▶ _INFORMATION SUPPLIED_
Lemma tally_pos f ts : 0 < tally f ts -> exists t p, ts !! t = Some p /\ f p = true.
Proof.
  induction ts as [|p ts IH]; simpl; [lia|]. destruct (f p) eqn:Ep; [by exists 0%nat, p|].
  intros H. destruct IH as (t & x & Hx & Hf); [lia|]. by exists (S t), x.
Qed.

Lemma tally_lookup f ts t p : ts !! t = Some p -> f p = true -> 0 < tally f ts.
Proof.
  revert t. induction ts as [|x ts IH]; intros [|t] Ht Hf; simplify_eq/=.
  - rewrite Hf. pose proof (tally_nonneg f ts). lia.
  - specialize (IH _ Ht Hf). destruct (f x); lia.
Qed.

Section theorems.
Context {allocator : Malloc}.

(** Splits a step by label and statement. *)
Ltac step_cases E :=
  let Ep := fresh "Ep" in
  let p := fresh "p" in
  match type of E with step _ ?l = Some _ => destruct l as [t c|t choice|t signaled]; cbn [step] in E end;
  match type of E with context [sh_threads ?s !! ?t] => destruct (sh_threads s !! t) as [p|] eqn:Ep end;
  try discriminate E; destruct p as [|c0|c0|c0 q0|e r|w|w|w|w b|w b|w|w q0|r ow]; try discriminate E;
  cbn [statement] in E; try discriminate E.

Lemma step_exclusive s l s' : step s l = Some s' ->
  exclusive (sh_mutex s) (sh_threads s) -> exclusive (sh_mutex s') (sh_threads s').
Proof.
  intros E He. step_cases E.
  - simplify_eq/=. by eapply exclusive_same.
  - unfold acquire, rel4u_mutex_lock in E. destruct (sh_mutex s) eqn:Em; simplify_eq/=.
    by eapply exclusive_lock.
  - destruct c0; simplify_eq/=; by eapply exclusive_same.
  - destruct (operate _ _ _) as [[[q e] r] h]. simplify_eq/=. by eapply exclusive_same.
  - destruct e; simplify_eq/=.
    + by eapply exclusive_same.
    + destruct (rel4u_cond_signal choice (sh_threads s)) as [ts|] eqn:Es; simplify_eq/=.
      eapply exclusive_same; [by eapply exclusive_signal|by eapply signal_lookup|done].
    + eapply exclusive_same; [by apply exclusive_broadcast|by eapply broadcast_lookup|done].
  - repeat case_match; simplify_eq/=; by eapply exclusive_same.
  - simplify_eq/=. by eapply exclusive_unlock.
  - unfold acquire, rel4u_mutex_lock in E. destruct (sh_mutex s) eqn:Em; simplify_eq/=.
    by eapply exclusive_lock.
  - case_match; simplify_eq/=; by eapply exclusive_same.
  - simplify_eq/=. by eapply exclusive_same.
  - destruct (mpmc_pop_head_locked _ _) as [[ok q] out]. simplify_eq/=. by eapply exclusive_same.
  - simplify_eq/=. by eapply exclusive_unlock.
  - case_match; simplify_eq/=. by eapply exclusive_same.
Qed.
(** ** The moves of one thread *)

(** What a step does to the queue and to the thread that takes it. *)
Inductive move (q : rel4u_mpmc_queue) : pc -> rel4u_mpmc_queue -> pc -> Prop :=
  | move_call c : move q Idle q (Locking c)
  | move_lock c : move q (Locking c) q (Inside c)
  | move_enter out timeout :
      move q (Inside (DoPopWait out timeout)) q (Testing (mk_waits timeout (q_wake_generation q) out q []))
  | move_read c : (forall out timeout, c <> DoPopWait out timeout) -> move q (Inside c) q (Working c q)
  | move_operate c q0 h q' e r h' :
      operate c q0 h = (q', e, r, h') -> move q (Working c q0) q' (Notifying e r)
  | move_notify e r : move q (Notifying e r) q (Leaving r None)
  | move_at_once w : q_count q = 0 -> w_timeout w = 0 ->
      move q (Testing w) q (Leaving (Popped false (w_out w)) (Some w))
  | move_sleep w : q_count q = 0 -> w_timeout w <> 0 -> move q (Testing w) q (Sleeping w)
  | move_found w : q_count q <> 0 -> move q (Testing w) q (Popping w)
  | move_release w : move q (Sleeping w) q (Waiting w)
  | move_wakeup w signaled : move q (Waiting w) q (Waking w signaled)
  | move_relock w signaled : move q (Waking w signaled) q
      (Checking (mk_waits (w_timeout w) (w_gen w) (w_out w) (w_entry w) (w_seen w ++ [(signaled, q)])) signaled)
  | move_give_up w signaled : gives_up w signaled q = true ->
      move q (Checking w signaled) q (Leaving (Popped false (w_out w)) (Some w))
  | move_again w signaled : gives_up w signaled q = false -> move q (Checking w signaled) q (Testing w)
  | move_look w : move q (Popping w) q (Taking w q)
  | move_pop w q0 ok q' out : mpmc_pop_head_locked q0 (w_out w) = (ok, q', out) ->
      move q (Taking w q0) q' (Leaving (Popped ok out) (Some w))
  | move_leave r ow : move q (Leaving r ow) q Idle.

▶ _EXERCISE REQUIREMENTS_
Print out the complete data above, character for character.

▶ _REPLY TO THE TASK_
Lemma tally_pos f ts : 0 < tally f ts -> exists t p, ts !! t = Some p /\ f p = true.
Proof.
  induction ts as [|p ts IH]; simpl; [lia|]. destruct (f p) eqn:Ep; [by exists 0%nat, p|].
  intros H. destruct IH as (t & x & Hx & Hf); [lia|]. by exists (S t), x.
Qed.

Lemma tally_lookup f ts t p : ts !! t = Some p -> f p = true -> 0 < tally f ts.
Proof.
  revert t. induction ts as [|x ts IH]; intros [|t] Ht Hf; simplify_eq/=.
  - rewrite Hf. pose proof (tally_nonneg f ts). lia.
  - specialize (IH _ Ht Hf). destruct (f x); lia.
Qed.

Section theorems.
Context {allocator : Malloc}.

(** Splits a step by label and statement. *)
Ltac step_cases E :=
  let Ep := fresh "Ep" in
  let p := fresh "p" in
  match type of E with step _ ?l = Some _ => destruct l as [t c|t choice|t signaled]; cbn [step] in E end;
  match type of E with context [sh_threads ?s !! ?t] => destruct (sh_threads s !! t) as [p|] eqn:Ep end;
  try discriminate E; destruct p as [|c0|c0|c0 q0|e r|w|w|w|w b|w b|w|w q0|r ow]; try discriminate E;
  cbn [statement] in E; try discriminate E.

Lemma step_exclusive s l s' : step s l = Some s' ->
  exclusive (sh_mutex s) (sh_threads s) -> exclusive (sh_mutex s') (sh_threads s').
Proof.
  intros E He. step_cases E.
  - simplify_eq/=. by eapply exclusive_same.
  - unfold acquire, rel4u_mutex_lock in E. destruct (sh_mutex s) eqn:Em; simplify_eq/=.
    by eapply exclusive_lock.
  - destruct c0; simplify_eq/=; by eapply exclusive_same.
  - destruct (operate _ _ _) as [[[q e] r] h]. simplify_eq/=. by eapply exclusive_same.
  - destruct e; simplify_eq/=.
    + by eapply exclusive_same.
    + destruct (rel4u_cond_signal choice (sh_threads s)) as [ts|] eqn:Es; simplify_eq/=.
      eapply exclusive_same; [by eapply exclusive_signal|by eapply signal_lookup|done].
    + eapply exclusive_same; [by apply exclusive_broadcast|by eapply broadcast_lookup|done].
  - repeat case_match; simplify_eq/=; by eapply exclusive_same.
  - simplify_eq/=. by eapply exclusive_unlock.
  - unfold acquire, rel4u_mutex_lock in E. destruct (sh_mutex s) eqn:Em; simplify_eq/=.
    by eapply exclusive_lock.
  - case_match; simplify_eq/=; by eapply exclusive_same.
  - simplify_eq/=. by eapply exclusive_same.
  - destruct (mpmc_pop_head_locked _ _) as [[ok q] out]. simplify_eq/=. by eapply exclusive_same.
  - simplify_eq/=. by eapply exclusive_unlock.
  - case_match; simplify_eq/=. by eapply exclusive_same.
Qed.
(** ** The moves of one thread *)

(** What a step does to the queue and to the thread that takes it. *)
Inductive move (q : rel4u_mpmc_queue) : pc -> rel4u_mpmc_queue -> pc -> Prop :=
  | move_call c : move q Idle q (Locking c)
  | move_lock c : move q (Locking c) q (Inside c)
  | move_enter out timeout :
      move q (Inside (DoPopWait out timeout)) q (Testing (mk_waits timeout (q_wake_generation q) out q []))
  | move_read c : (forall out timeout, c <> DoPopWait out timeout) -> move q (Inside c) q (Working c q)
  | move_operate c q0 h q' e r h' :
      operate c q0 h = (q', e, r, h') -> move q (Working c q0) q' (Notifying e r)
  | move_notify e r : move q (Notifying e r) q (Leaving r None)
  | move_at_once w : q_count q = 0 -> w_timeout w = 0 ->
      move q (Testing w) q (Leaving (Popped false (w_out w)) (Some w))
  | move_sleep w : q_count q = 0 -> w_timeout w <> 0 -> move q (Testing w) q (Sleeping w)
  | move_found w : q_count q <> 0 -> move q (Testing w) q (Popping w)
  | move_release w : move q (Sleeping w) q (Waiting w)
  | move_wakeup w signaled : move q (Waiting w) q (Waking w signaled)
  | move_relock w signaled : move q (Waking w signaled) q
      (Checking (mk_waits (w_timeout w) (w_gen w) (w_out w) (w_entry w) (w_seen w ++ [(signaled, q)])) signaled)
  | move_give_up w signaled : gives_up w signaled q = true ->
      move q (Checking w signaled) q (Leaving (Popped false (w_out w)) (Some w))
  | move_again w signaled : gives_up w signaled q = false -> move q (Checking w signaled) q (Testing w)
  | move_look w : move q (Popping w) q (Taking w q)
  | move_pop w q0 ok q' out : mpmc_pop_head_locked q0 (w_out w) = (ok, q', out) ->
      move q (Taking w q0) q' (Leaving (Popped ok out) (Some w))
  | move_leave r ow : move q (Leaving r ow) q Idle.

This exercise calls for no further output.